Providing Open Architecture High Availability Solutions

System Log. Event information, exception conditions, state changes and context information

should be reported to and recorded in a structured event log, such as a system log.

6.6.4 Approach

State changes (whether generated by faults or not) of hardware and software resources within the

defined system model may signify increased or diminished capabilities, and should generate

immediate autonomous notification messages.

Detection of a fault should generate an immediate autonomous notification message. Depending

upon the type and severity, the message could range from an entry in the system log, a report on the

system console, or as a alarm to the middleware layer or to one or more of the management

interfaces (Section 5.5). As described in this section, the notification message may be delivered as

a best-efforts one-way communication, or as a two-way acknowledged, persistent, or periodic

communication. Likewise, any unresolved fault that straddles more than one layer of the system

should be reported both in-line to related component and out-of-band to appropriate management

interfaces, based upon its type and severity.

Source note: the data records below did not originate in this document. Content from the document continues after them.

Lemma validate_links_primary_image_witness :
  (has_key_columns UnsetImage.data ∧
   column UnsetImage.data "artwork" "image_primary_id" = Ok [Num 100; NaN] ∧
   column UnsetImage.data "image_asset" "image_id" = Ok [Num 100] ∧
   validate_links UnsetImage.data =
     Ok [{| w_text := "artwork.image_primary_id missing in image_asset.image_id: ";
            w_values := {[ FloatNan 1 ]} |}]) ∧
  (NaN ∈ [Num 100; NaN] → NaN ∉ [Num 100] → missing [Num 100; NaN] [Num 100] ≠ ∅).
Proof.
  assert (has_key_columns UnsetImage.data) as H0
    by (repeat constructor; eexists; vm_compute; reflexivity).
  split.
  - split_and!; [exact H0|by_compute..].
  - exact (proj2 (proj2 (proj2 (proj2 (validate_links_primary_image UnsetImage.data _ _ _ H0
             ltac:(by_compute) ltac:(by_compute) ltac:(by_compute)))))).
Defined.

(** C8 fails as stated: artwork 11 has no primary image and the
    validator reports it. *)
Lemma validate_links_reports_unset_image :
  column UnsetImage.data "artwork" "image_primary_id" = Ok [Num 100; NaN] ∧
  column UnsetImage.data "image_asset" "image_id" = Ok [Num 100] ∧
  validate_links UnsetImage.data =
    Ok [{| w_text := "artwork.image_primary_id missing in image_asset.image_id: ";
           w_values := {[ FloatNan 1 ]} |}].
Proof. split_and!; vm_compute; reflexivity. Qed.

(** * [main] *)

Section run.
Context {platform : Platform}.

Example main_sample :
  let '(r, w) := main (SampleWorld.fresh None) in
  r = Ok () ∧
  files w !! enriched_path = Some (to_lines Sample.enriched) ∧
  files w !! summary_path =
    Some [Header summary_columns; Data [Num 1; Str "A"; Num 2; Num 1200; Num 600]].
Proof. vm_compute. done. Qed.

Lemma same_disk_refl w : same_disk w w.
Proof. done. Qed.

Lemma same_disk_trans w1 w2 w3 : same_disk w1 w2 → same_disk w2 w3 → same_disk w1 w3.
Proof. unfold same_disk. intros (-> & -> & ->) (-> & -> & ->). done. Qed.

Lemma io_bind_eq {A B} (m : io A) (f : A → io B) (w : world) :
  (m ≫= f) w = match m w with
               | (Ok a, w') => f a w'
               | (Raise e, w') => (Raise e, w')
               end.
Proof. reflexivity. Qed.

Lemma print_spec msg w : ∃ w', print msg w = (Ok (), w') ∧ same_disk w w'.
Proof. eexists. split; [reflexivity|done]. Qed.

Lemma for_print_spec {A} (xs : list A) (f : A → list piece) w :
  ∃ w', for_ xs (λ x, print (f x)) w = (Ok (), w') ∧ same_disk w w'.
Proof.
  revert w. induction xs as [|x xs IH]; intros w; cbn [for_].
  - eexists. split; [reflexivity|done].
  - rewrite io_bind_eq. destruct (print_spec (f x) w) as (w1 & -> & Hd1).
    destruct (IH w1) as (w' & -> & Hd).
    eexists. split; [reflexivity|]. by eapply same_disk_trans.
Qed.

Lemma read_csv_spec p w :
  (read_csv p w).2 = w ∧
  ∀ w2, files w2 !! p = files w !! p → (read_csv p w2).1 = (read_csv p w).1.
Proof.
  unfold read_csv. split.
  - by destruct (files w !! p) as [[|[]]|].
  - intros w2 ->. by destruct (files w !! p) as [[|[]]|].
Qed.

Lemma load_loop_same_disk dir items data w :
  same_disk w (load_loop dir items data w).2.
Proof.
  revert data w. induction items as [|[key fname] items IH]; intros data w; simpl; [done|].
  rewrite io_bind_eq. pose proof (read_csv_spec (path_join dir fname) w) as [Hw _].
  destruct (read_csv (path_join dir fname) w) as [[df|e] w1]; simpl in *; subst; [|done].
  rewrite io_bind_eq. simpl. eapply same_disk_trans; [|apply IH]. done.
Qed.

Lemma load_loop_agree dir items data w1 w2 :
  (∀ kf, kf ∈ items → files w1 !! path_join dir kf.2 = files w2 !! path_join dir kf.2) →
  (load_loop dir items data w1).1 = (load_loop dir items data w2).1.
Proof.
  revert data w1 w2. induction items as [|[key fname] items IH]; intros data w1 w2 Hag;
    simpl; [done|].
  rewrite !io_bind_eq.
  pose proof (read_csv_spec (path_join dir fname) w1) as [Hw1 _].
  pose proof (read_csv_spec (path_join dir fname) w2) as [Hw2 Hr].
  specialize (Hr w1 (Hag (key, fname) ltac:(left))).
  destruct (read_csv (path_join dir fname) w1) as [r1 w1'].
  destruct (read_csv (path_join dir fname) w2) as [r2 w2'].
  simpl in *. subst. destruct r2 as [df|e]; [|done].
  rewrite !io_bind_eq. simpl. apply IH. intros kf Hkf. simpl. apply Hag. by right.
Qed.

Lemma load_data_same_disk w : same_disk w (load_data "." w).2.
Proof. apply load_loop_same_disk. Qed.

Lemma load_data_agree w1 w2 :
  inputs_agree w1 w2 → (load_data "." w1).1 = (load_data "." w2).1.
Proof.
  intros Hag. apply load_loop_agree. intros kf Hkf. apply Hag.
  unfold input_paths. apply list_elem_of_fmap. eauto.
Qed.

Lemma device_write_spec p upd w :
  match write_budget w with
  | Some O => device_write p upd w = (Raise (OSError p), w)
  | b => ∃ w', device_write p upd w = (Ok (), w') ∧
               files w' = upd (files w) ∧ dirs w' = dirs w ∧
               stdout w' = stdout w ∧ write_budget w' = Nat.pred <$> b
  end.
Proof.
  unfold device_write. destruct (write_budget w) as [[|n]|]; [done|..];
    eexists; split_and!; done.
Qed.

Lemma write_lines_spec p (ls : list line) : ∀ pre w,
  files w !! p = Some pre →
  ∃ r w', for_ ls (write_line p) w = (r, w') ∧
    (∀ q, q ≠ p → files w' !! q = files w !! q) ∧
    match r with
    | Ok _ => files w' !! p = Some (pre ++ ls)
    | Raise e => e = OSError p ∧
        ∃ ls1, files w' !! p = Some (pre ++ ls1) ∧ ls1 `prefix_of` ls ∧ ls1 ≠ ls
    end ∧
    (write_budget w = None → r = Ok () ∧ write_budget w' = None).
Proof.
  induction ls as [|l ls IH]; intros pre w Hpre; cbn [for_].
  - exists (Ok ()), w. split4; [done|done|by rewrite app_nil_r|done].
  - rewrite io_bind_eq. unfold write_line at 1.
    pose proof (device_write_spec p
      (λ fs, <[p := default [] (fs !! p) ++ [l]]> fs) w) as Hd.
    destruct (write_budget w) as [[|n]|] eqn:Hb.
    + rewrite Hd. exists (Raise (OSError p)), w. split4; [done|done| |done].
      split; [done|]. exists []. rewrite app_nil_r. split; [done|]. split; [|done].
      apply prefix_nil.
    + destruct Hd as (w1 & -> & Hf & _ & _ & Hb1).
      assert (files w1 !! p = Some (pre ++ [l])) as Hp1.
      { by rewrite Hf, lookup_insert_eq, Hpre. }
      destruct (IH _ _ Hp1) as (r & w' & -> & Hoth & Hres & _).
      exists r, w'. split4; [done| | |done].
      * intros q Hq. rewrite Hoth by done. by rewrite Hf, lookup_insert_ne.
      * destruct r as [[]|e].
        -- by rewrite <- (assoc_L (++)) in Hres.
        -- destruct Hres as (-> & ls1 & Hl1 & Hpf & Hne). split; [done|].
           exists (l :: ls1). rewrite <- (assoc_L (++)) in Hl1.
           split; [done|]. split; [by apply prefix_cons|congruence].
    + destruct Hd as (w1 & -> & Hf & _ & _ & Hb1).
      assert (files w1 !! p = Some (pre ++ [l])) as Hp1.
      { by rewrite Hf, lookup_insert_eq, Hpre. }
      destruct (IH _ _ Hp1) as (r & w' & -> & Hoth & Hres & Hnone).
      destruct (Hnone Hb1) as [-> Hb'].
      exists (Ok ()), w'. split4; [done| | |done].
      * intros q Hq. rewrite Hoth by done. by rewrite Hf, lookup_insert_ne.
      * by rewrite <- (assoc_L (++)) in Hres.
Qed.

Lemma to_csv_spec df p w :
  ∃ r w', to_csv df p w = (r, w') ∧
    (∀ q, q ≠ p → files w' !! q = files w !! q) ∧
    match r with
    | Ok _ => files w' !! p = Some (to_lines df)
    | Raise e => e = OSError p ∧
        (files w' !! p = files w !! p ∨
         ∃ ls, files w' !! p = Some ls ∧ ls `prefix_of` to_lines df ∧ ls ≠ to_lines df)
    end ∧
    (write_budget w = None → r = Ok () ∧ write_budget w' = None).
Proof.
  unfold to_csv. rewrite io_bind_eq. unfold open_w.
  pose proof (device_write_spec p (λ fs, <[p := []]> fs) w) as Hd.
  destruct (write_budget w) as [[|n]|] eqn:Hb.
  - rewrite Hd. exists (Raise (OSError p)), w. split4; [done|done| |done]. auto.
  - destruct Hd as (w1 & -> & Hf & _ & _ & Hb1).
    assert (files w1 !! p = Some []) as Hp1 by by rewrite Hf, lookup_insert_eq.
    destruct (write_lines_spec p (to_lines df) _ _ Hp1) as (r & w' & -> & Hoth & Hres & _).
    exists r, w'. split4; [done| | |done].
    + intros q Hq. rewrite Hoth by done. by rewrite Hf, lookup_insert_ne.
    + destruct r as [[]|e]; [done|]. destruct Hres as (-> & ls1 & ? & ? & ?). eauto 10.
  - destruct Hd as (w1 & -> & Hf & _ & _ & Hb1).
    assert (files w1 !! p = Some []) as Hp1 by by rewrite Hf, lookup_insert_eq.
    destruct (write_lines_spec p (to_lines df) _ _ Hp1) as (r & w' & -> & Hoth & Hres & Hn).
    destruct (Hn Hb1) as [-> Hb'].
    exists (Ok ()), w'. split4; [done| |done|done].
    intros q Hq. rewrite Hoth by done. by rewrite Hf, lookup_insert_ne.
Qed.

Lemma makedirs_spec p w :
  files w !! p = None →
  ∃ w', makedirs p w = (Ok (), w') ∧ files w' = files w ∧ write_budget w' = write_budget w.
Proof. intros H. unfold makedirs. rewrite H. eexists. split_and!; done. Qed.

Lemma output_paths_ne :
  enriched_path ≠ summary_path ∧ "out" ≠ enriched_path ∧ "out" ≠ summary_path ∧
  Forall (λ p, p ≠ enriched_path ∧ p ≠ summary_path) input_paths.
Proof. split4; [done..|]. repeat constructor; done. Qed.

Lemma main_after_compute w data w1 warnings merged_df summary_df :
  load_data "." w = (Ok data, w1) →
  validate_links data = Ok warnings →
  merge_data data = Ok merged_df →
  analyze_data merged_df = Ok summary_df →
  ∃ w2, same_disk w w2 ∧ main w = write_outputs merged_df summary_df w2.
Proof.
  intros Hload Hval Hmerge Han. unfold main.
  rewrite io_bind_eq, Hload. rewrite io_bind_eq. unfold lift at 1. rewrite Hval.
  rewrite io_bind_eq.
  assert (∃ w2, (if bool_decide (warnings ≠ [])
                 then print [Text "Validation Warnings:"] ≫= λ _,
                      for_ warnings (λ w, print [Text "-"; Warn w])
                 else print [Text "All key relationships validated."]) w1 = (Ok (), w2) ∧
                same_disk w1 w2) as (w2 & -> & Hd).
  { destruct (bool_decide (warnings ≠ [])).
    - rewrite io_bind_eq. destruct (print_spec [Text "Validation Warnings:"] w1) as (wa & -> & Ha).
      destruct (for_print_spec warnings (λ w, [Text "-"; Warn w]) wa) as (wb & -> & Hb).
      eexists. split; [done|]. by eapply same_disk_trans.
    - apply print_spec. }
  exists w2. split.
  - eapply same_disk_trans; [|exact Hd].
    pose proof (load_data_same_disk w) as H. by rewrite Hload in H.
  - rewrite io_bind_eq. unfold lift at 1. rewrite Hmerge.
    rewrite io_bind_eq. unfold lift at 1. rewrite Han. reflexivity.
Qed.

Lemma write_outputs_spec merged_df summary_df w :
  files w !! "out" = None →
  ∃ r w', write_outputs merged_df summary_df w = (r, w') ∧
    (∀ q, q ≠ enriched_path → q ≠ summary_path → files w' !! q = files w !! q) ∧
    match r with
    | Ok _ =>
        files w' !! enriched_path = Some (to_lines merged_df) ∧
        files w' !! summary_path = Some (to_lines summary_df)
    | Raise e =>
        (e = OSError enriched_path ∧
         (files w' !! enriched_path = files w !! enriched_path ∨
          partial_of merged_df (files w' !! enriched_path)) ∧
         files w' !! summary_path = files w !! summary_path) ∨
        (e = OSError summary_path ∧
         files w' !! enriched_path = Some (to_lines merged_df) ∧
         (files w' !! summary_path = files w !! summary_path ∨
          partial_of summary_df (files w' !! summary_path)))
    end ∧
    (write_budget w = None → r = Ok ()).
Proof.
  intros Hout. destruct output_paths_ne as (Hne & _ & _ & _).
  unfold write_outputs. cbn zeta. fold enriched_path summary_path.
  rewrite io_bind_eq. destruct (makedirs_spec "out" w Hout) as (w0 & -> & Hf0 & Hb0).
  rewrite io_bind_eq.
  destruct (to_csv_spec merged_df enriched_path w0) as (r1 & w1 & -> & Hoth1 & Hres1 & Hn1).
  destruct r1 as [[]|e1].
  - rewrite io_bind_eq.
    destruct (to_csv_spec summary_df summary_path w1) as (r2 & w2 & -> & Hoth2 & Hres2 & Hn2).
    destruct r2 as [[]|e2].
    + rewrite io_bind_eq. destruct (print_spec [Text "\nSummary by artist:"] w2) as (wa & -> & Ha).
      rewrite io_bind_eq. destruct (print_spec [Frame summary_df] wa) as (wb & -> & Hb).
      rewrite io_bind_eq.
      destruct (print_spec [Text "\nSaved enriched data to "; Text enriched_path] wb)
        as (wc & -> & Hc).
      destruct (print_spec [Text "Saved summary to "; Text summary_path] wc) as (wd & -> & Hd).
      assert (files wd = files w2) as Hfd.
      { destruct Ha as [Ha _], Hb as [Hb _], Hc as [Hc _], Hd as [Hd _]. congruence. }
      exists (Ok ()), wd. rewrite Hfd. split4; [done| | |done].
      * intros q Hq1 Hq2. by rewrite Hoth2, Hoth1, Hf0.
      * split; [|done]. by rewrite Hoth2.
    + exists (Raise e2), w2. split4; [done| | |].
      * intros q Hq1 Hq2. by rewrite Hoth2, Hoth1, Hf0.
      * right. destruct Hres2 as [-> Hres2]. split; [done|]. split; [by rewrite Hoth2|].
        destruct Hres2 as [Hu|Hp]; [left|right; exact Hp].
        by rewrite Hu, Hoth1, Hf0.
      * intros Hb. rewrite <- Hb0 in Hb. destruct (Hn1 Hb) as [_ Hb1].
        by destruct (Hn2 Hb1).
  - exists (Raise e1), w1. split4; [done| | |].
    + intros q Hq1 Hq2. by rewrite Hoth1, Hf0.
    + left. destruct Hres1 as [-> Hres1]. split; [done|]. split.
      * destruct Hres1 as [Hu|Hp]; [left|right; exact Hp]. by rewrite Hu, Hf0.
      * by rewrite Hoth1, Hf0.
    + intros Hb. rewrite <- Hb0 in Hb. by destruct (Hn1 Hb).
Qed.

After a fault has been detected and reported, the middleware and other management functions may

use component interfaces in a directed manner to invoke the fault management process. This is

typically used to sequence the fault management process, and to isolate propagation of the fault.

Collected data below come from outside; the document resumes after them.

Example spec_scenario_tagged :
  Tagger.process_record py0 (serving (report_of 5 "High" "data" "secret.csv"))
    default_config (record_of "b" "f%2Bx.json") initial
  = (Ok tt,
     {| calls :=
          [ get_object (JStr (U "b")) (JStr (U "f+x.json")) None;
            put_object_tagging (JStr (U "data")) (JStr (U "secret.csv"))
              [(U "Severity", U "High")] None;
            put_bucket_lifecycle_configuration (JStr (U "data"))
              [ {| Filter_Prefix := JStr (U "secret.csv");
                   Status := "Enabled";
                   NoncurrentVersionTransitions := [(365, "GLACIER"%string)];
                   NoncurrentVersionExpiration := 1825 |} ] ];
        metrics := [("TaggingSuccess"%string, 1)] |}).
Proof. vm_compute. reflexivity. Qed.

Example spec_scenario_skipped :
  Tagger.process_record py0 (serving (report_of 2 "Low" "data" "secret.csv"))
    default_config (record_of "b" "f%2Bx.json") initial
  = (Ok tt,
     {| calls := [ get_object (JStr (U "b")) (JStr (U "f+x.json")) None ];
        metrics := [("TaggingSkipped"%string, 1)] |}).
Proof. vm_compute. reflexivity. Qed.

Example unquote_plus_spec_key :
  Urllib.unquote_plus (U "f%2Bx.json") = U "f+x.json".
Proof. reflexivity. Qed.

Example unquote_plus_ill_formed :
  Urllib.unquote_plus (U "a+%E2%82%AC%zz%E2%82")
  = U "a " ++ [8364; 37; 122; 122; 65533]%N.
Proof. reflexivity. Qed.

(** * Further properties of the tagger *)

(** ** The paths of [process_record] that end without remediation *)

(** X1: a report with a score and a description whose [resourcesAffected]
    is absent or empty ends the record normally, whatever the score (also at
    or above the threshold): ['MissingResources'] is incremented once and the
    fetch is the only call. *)
Theorem X1_missing_resources py s3 cfg record loc s desc st :
  report_location record = Ok loc ->
  report_score py (fetched s3 (calls st) loc) = Some s ->
  severity_field (fetched s3 (calls st) loc) (U "description") = Some desc ->
  resources_missing (fetched s3 (calls st) loc) = true ->
  Tagger.process_record py s3 cfg record st
  = (Ok tt,
     {| calls := calls st ++ [fetch_call loc];
        metrics := metrics st ++ [("MissingResources"%string, 1)] |}).
Proof.
  intros Hloc Hs Hd Hm. rewrite (process_record_located _ _ _ _ _ _ Hloc).
  rewrite (process_report_scored _ _ _ _ _ _ _ Hs Hd), Hm. reflexivity.
Qed.

Lemma X1_missing_resources_witness :
  Tagger.process_record py0 (serving (unscoped_report_of 9 "High"))
    default_config (record_of "b" "r.json") initial
  = (Ok tt,
     {| calls := [get_object (JStr (U "b")) (JStr (U "r.json")) None];
        metrics := [("MissingResources"%string, 1)] |}).
Proof.
  refine (X1_missing_resources py0 (serving (unscoped_report_of 9 "High"))
            default_config (record_of "b" "r.json")
            (JStr (U "b"), JStr (U "r.json"), JNull) 9 (JStr (U "High"))
            initial _ _ _ _).
  - vm_compute; reflexivity.
  - vm_compute; reflexivity.
  - vm_compute; reflexivity.
  - vm_compute; reflexivity.
Defined.

(** X2: a body that is fetched and parsed but falsy ([{}], [[]], [null],
    [0], [0.0], [false] or the empty string) is taken as no data: the record
    ends normally with ['EmptyObject'] incremented once, and nothing of the
    value is looked at. *)
Theorem X2_empty_report py s3 cfg record loc v st :
  report_location record = Ok loc ->
  s3 (calls st) (fetch_call loc) = Ok (Ok v) ->
  Py.truthy v = false ->
  Tagger.process_record py s3 cfg record st
  = (Ok tt,
     {| calls := calls st ++ [fetch_call loc];
        metrics := metrics st ++ [("EmptyObject"%string, 1)] |}).
Proof.
  intros Hloc Hv Ht. rewrite (process_record_located _ _ _ _ _ _ Hloc).
  apply process_report_empty. unfold fetched. rewrite Hv. exact Ht.
Qed.

Lemma X2_empty_report_witness :
  Tagger.process_record py0 (serving (JList [])) default_config
    (record_of "b" "r.json") initial
  = (Ok tt,
     {| calls := [get_object (JStr (U "b")) (JStr (U "r.json")) None];
        metrics := [("EmptyObject"%string, 1)] |}).
Proof.
  refine (X2_empty_report py0 (serving (JList [])) default_config
            (record_of "b" "r.json")
            (JStr (U "b"), JStr (U "r.json"), JNull) (JList []) initial _ _ _).
  - vm_compute; reflexivity.
  - reflexivity.
  - reflexivity.
Defined.

(** ** The exceptions of [process_record] *)

Lemma bind_lift {A B} (r : outcome A) (k : A -> M B) st :
  bind (lift r) k st
  = match r with Ok a => k a st | Raise e => (Raise e, st) end.
Proof. unfold bind, lift. destruct r; reflexivity. Qed.

Lemma get_raises v k d e : Py.get v k d = Raise e -> e = AttributeError.
Proof. destruct v; simpl; congruence. Qed.

Lemma getitem_raises v k e :
  Py.getitem v k = Raise e -> e = KeyError \/ e = TypeError.
Proof.
  destruct v as [| | | | | |d]; simpl; try (intros [= <-]; auto).
  destruct (d !! k); [discriminate|]. intros [= <-]. auto.
Qed.

Lemma int_raises py v e : Py.int py v = Raise e -> builtin_exn e = true.
Proof.
  destruct v as [|b|z|f|s| |]; simpl; try (intros [= <-]; reflexivity);
    try discriminate.
  - destruct f; simpl; try discriminate; intros [= <-]; reflexivity.
  - destruct (int_of_str py s); [discriminate|]. intros [= <-]. reflexivity.
Qed.

Lemma guarded_not_ClientError answer e :
  guarded answer = Raise e -> is_ClientError e = false.
Proof.
  unfold guarded, escapes. destruct answer as [a|e']; [discriminate|].
  destruct (is_ClientError e') eqn:H; [discriminate|]. intros [= <-]. exact H.
Qed.

Lemma escapes_not_ClientError answer e :
  escapes answer = Some e -> is_ClientError e = false.
Proof.
  unfold escapes. destruct answer as [a|e']; [discriminate|].
  destruct (is_ClientError e') eqn:H; [discriminate|]. intros [= <-]. exact H.
Qed.

(** An exception of [process_report] comes from one of its own expressions,
    with nothing done since the fetch, or from a put of the client. *)
Lemma process_report_raises py s3 cfg data st e st' :
  process_report py s3 cfg data st = (Raise e, st') ->
  (builtin_exn e = true /\ st' = st) \/
  (is_ClientError e = false /\
   exists c, (is_tag_put c || is_lifecycle_put c = true) /\
             exists h, s3 h c = Raise e /\ In c (calls st')).
Proof.
  unfold process_report. destruct (Py.truthy data); simpl; [|discriminate].
  rewrite bind_lift.
  destruct (Py.get data (U "detail") (JDict ∅)) as [detail|e0] eqn:E0;
    [|intros [= <- <-]; left; rewrite (get_raises _ _ _ _ E0); auto].
  rewrite bind_lift.
  destruct (Py.getitem detail (U "severity")) as [severity|e1] eqn:E1;
    [|intros [= <- <-]; left;
      destruct (getitem_raises _ _ _ E1) as [-> | ->]; auto].
  rewrite bind_lift.
  destruct (Py.getitem severity (U "score")) as [score|e2] eqn:E2;
    [|intros [= <- <-]; left;
      destruct (getitem_raises _ _ _ E2) as [-> | ->]; auto].
  rewrite bind_lift.
  destruct (Py.int py score) as [z|e3] eqn:E3;
    [|intros [= <- <-]; left; rewrite (int_raises _ _ _ E3); auto].
  rewrite bind_lift.
  destruct (Py.getitem severity (U "description")) as [desc|e4] eqn:E4;
    [|intros [= <- <-]; left;
      destruct (getitem_raises _ _ _ E4) as [-> | ->]; auto].
  rewrite bind_lift.
  destruct (Py.get detail (U "resourcesAffected") (JDict ∅)) as [res|e5] eqn:E5;
    [|intros [= <- <-]; left; rewrite (get_raises _ _ _ _ E5); auto].
  destruct (Py.truthy res); simpl; [|discriminate].
  rewrite bind_lift.
  destruct (Py.getitem res (U "s3Bucket")) as [s3Bucket|e6] eqn:E6;
    [|intros [= <- <-]; left;
      destruct (getitem_raises _ _ _ E6) as [-> | ->]; auto].
  rewrite bind_lift.
  destruct (Py.getitem s3Bucket (U "name")) as [b|e7] eqn:E7;
    [|intros [= <- <-]; left;
      destruct (getitem_raises _ _ _ E7) as [-> | ->]; auto].
  rewrite bind_lift.
  destruct (Py.getitem res (U "s3Object")) as [s3Object|e8] eqn:E8;
    [|intros [= <- <-]; left;
      destruct (getitem_raises _ _ _ E8) as [-> | ->]; auto].
  rewrite bind_lift.
  destruct (Py.getitem s3Object (U "key")) as [k|e9] eqn:E9;
    [|intros [= <- <-]; left;
      destruct (getitem_raises _ _ _ E9) as [-> | ->]; auto].
  rewrite bind_lift.
  destruct (Py.get s3Object (U "versionId") JNull) as [v|e10] eqn:E10;
    [|intros [= <- <-]; left; rewrite (get_raises _ _ _ _ E10); auto].
  destruct (z <? Tagger.SCORE_THRESHOLD cfg); [discriminate|].
  rewrite (remediation_run py s3 cfg desc b k v st).
  destruct (escapes (s3 (calls st) (tag_put py cfg desc (b, k, v)))) as [e'|] eqn:Hesc.
  - intros [= <- <-]. right. split; [eapply escapes_not_ClientError, Hesc|].
    exists (tag_put py cfg desc (b, k, v)). split; [reflexivity|].
    exists (calls st). split.
    + unfold escapes in Hesc.
      destruct (s3 (calls st) (tag_put py cfg desc (b, k, v))) as [a|e''];
        [discriminate|].
      destruct (is_ClientError e''); [discriminate|]. congruence.
    + simpl. apply in_or_app. right. left. reflexivity.
  - intros [= Hg <-]. right. split; [eapply guarded_not_ClientError, Hg|].
    exists (lifecycle_put cfg (b, k, v)). split; [reflexivity|].
    exists (calls st ++ [tag_put py cfg desc (b, k, v)]). split.
    + unfold guarded, escapes in Hg. cbn [tag_put lifecycle_put].
      destruct (s3 _ (put_bucket_lifecycle_configuration _ _)) as [a|e''];
        [simpl in Hg; discriminate|].
      destruct (is_ClientError e''); simpl in Hg; [discriminate|]. congruence.
    + simpl. apply in_or_app. right. right. left. reflexivity.
Qed.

In general, system components with a notification capability should retain this fault, status,

performance and state information until: a) cleared by a directed command or by an

acknowledgement; b) capacity is exceeded (may be none, indicating no capacity, or may be some

form of wrap-around register/buffer); c) notification that system fault has been repaired. This

concept could apply to a communications controller chip, a driver with state and error registers, a

protocol stack, kernel, system log, or application.

In the fault management process, it is typical to use request/acknowledge, or other forms of reliable

communications methods, as available. After the initial report of a fault, it is not immediately

known whether the notification reports the original fault, or a subsequent fault that has resulted

from the original (as of yet) undetected fault, and whether any other components may have faulted

because of the original fault. Using directed, reliable communications methods in the fault

management process ensures that undetected faults are recognized. A failure to respond to a

directed-acknowledge request within a reasonable period of time becomes a method of detecting

failure. It is important to understand that a failure to respond could indicate that: the responding

unit is faulty, the communication link is unavailable, or that the reception path on the original

sender’s interface is faulty.

6.6.5 Techniques

“Go out with a bang, not a whimper”

Whenever possible, abnormal termination of software components or the OS should be recorded in

as much context and detail as possible to allow for diagnosis and debug of the fault. Typically this

type of information is found in application core and OS crash files. Source file information is

usually needed to fully debug this information.